The effect of dental composite components triethyleneglycoldimethacrylate (TEGDMA) and hydroxyethylmethacrylate (HEMA) as well as mercuric chloride (HgCl(2)) and methylmercury chloride (MeHgCl) on gluconeogenesis was investigated in isolated rat kidney tubules. From starved rats kidney tubules were prepared and isolated by digestion with collagenase. Every 10 min up to 60 min 1-ml samples were drawn from the cell suspension for quantitating the glucose content. Glucose formation in controls was 3.3 +/- 0.2 nmol/mg. per min (mean +/- SEM, n=21). Relative rates of glucose formation were obtained by expressing individual rates as a percentage of the corresponding control. X-Y concentration curves (effective concentration, EC) of the substances were calculated by fitting a four-parametric sigmoid function to the relative rates of glucose formation at various test concentrations. At the end of the incubation period cell viability was assessed by trypan blue exclusion.
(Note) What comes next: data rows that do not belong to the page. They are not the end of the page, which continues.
(** * diabeti-check: the risk-assessment form of [src/pages/Index.tsx]

    A shallow embedding of the form controller: the eight-field
    [FormData], the handlers [handleInputChange], [handleSliderChange],
    [validateForm] and [handlePredict], the deferred callback handed to
    [setTimeout], the submit button with its [disabled] attribute, and
    what the render derives from the state: the label text and the slider
    value of each field and the result card.

    JavaScript values are modelled as the language defines them:
    - a number is an IEEE 754 binary64 value ([spec_float] at precision 53);
    - a string is a sequence of code units; the model covers code units
      below 256, one [ascii] each;
    - [Number(s)] is the StringToNumber conversion of ECMA-262 and
      [n.toString()] is Number::toString in radix 10. *)

From Stdlib Require Import ZArith Bool List String Ascii Lia.
From Stdlib Require Import Floats.SpecFloat Numbers.DecimalString.
From Stdlib Require Import Numbers.DecimalPos.
Import ListNotations.

Local Open Scope string_scope.
Local Open Scope Z_scope.

(* ===================================================================== *)
(** ** JavaScript numbers *)
(* ===================================================================== *)

Module JS.

Definition number := spec_float.

Definition prec : Z := 53.
Definition emax : Z := 1024.

Definition NaN : number := S754_nan.
Definition Infinity : number := S754_infinity false.

(** [isNaN(x)] on a value that already is a number. *)
Definition isNaN (x : number) : bool :=
  match x with
  | S754_nan => true
  | _ => false
  end.

(** [Number.isFinite(x)]. *)
Definition isFinite (x : number) : bool :=
  match x with
  | S754_zero _ | S754_finite _ _ _ => true
  | S754_infinity _ | S754_nan => false
  end.

(** [x > y] is [y < x]; any comparison with NaN is false. *)
Definition gt (x y : number) : bool := SFltb y x.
Cell viability decreased within the 60 min interval from 90 to approx. 80% (controls), <25 (HEMA), <20 (TEGDMA), <10 (MeHgCl), and <10% (HgCl(2)). Values of 50% effective concentration (EC(50)) were calculated from fitted curves. EC(50) values were (mmol; mean +/- SEM; n=4): HEMA, 17.7 +/- 2.9; TEGDMA, 1.8 +/- 0.2; MeHgCl, 0.018 +/- 0.0005; and HgCl(2), 0. 0016 +/- 0.0005. The toxic effect of HgCl(2) was approximately 1000 or 10 000 higher than that of the dental composite components TEGDMA or HEMA, respectively.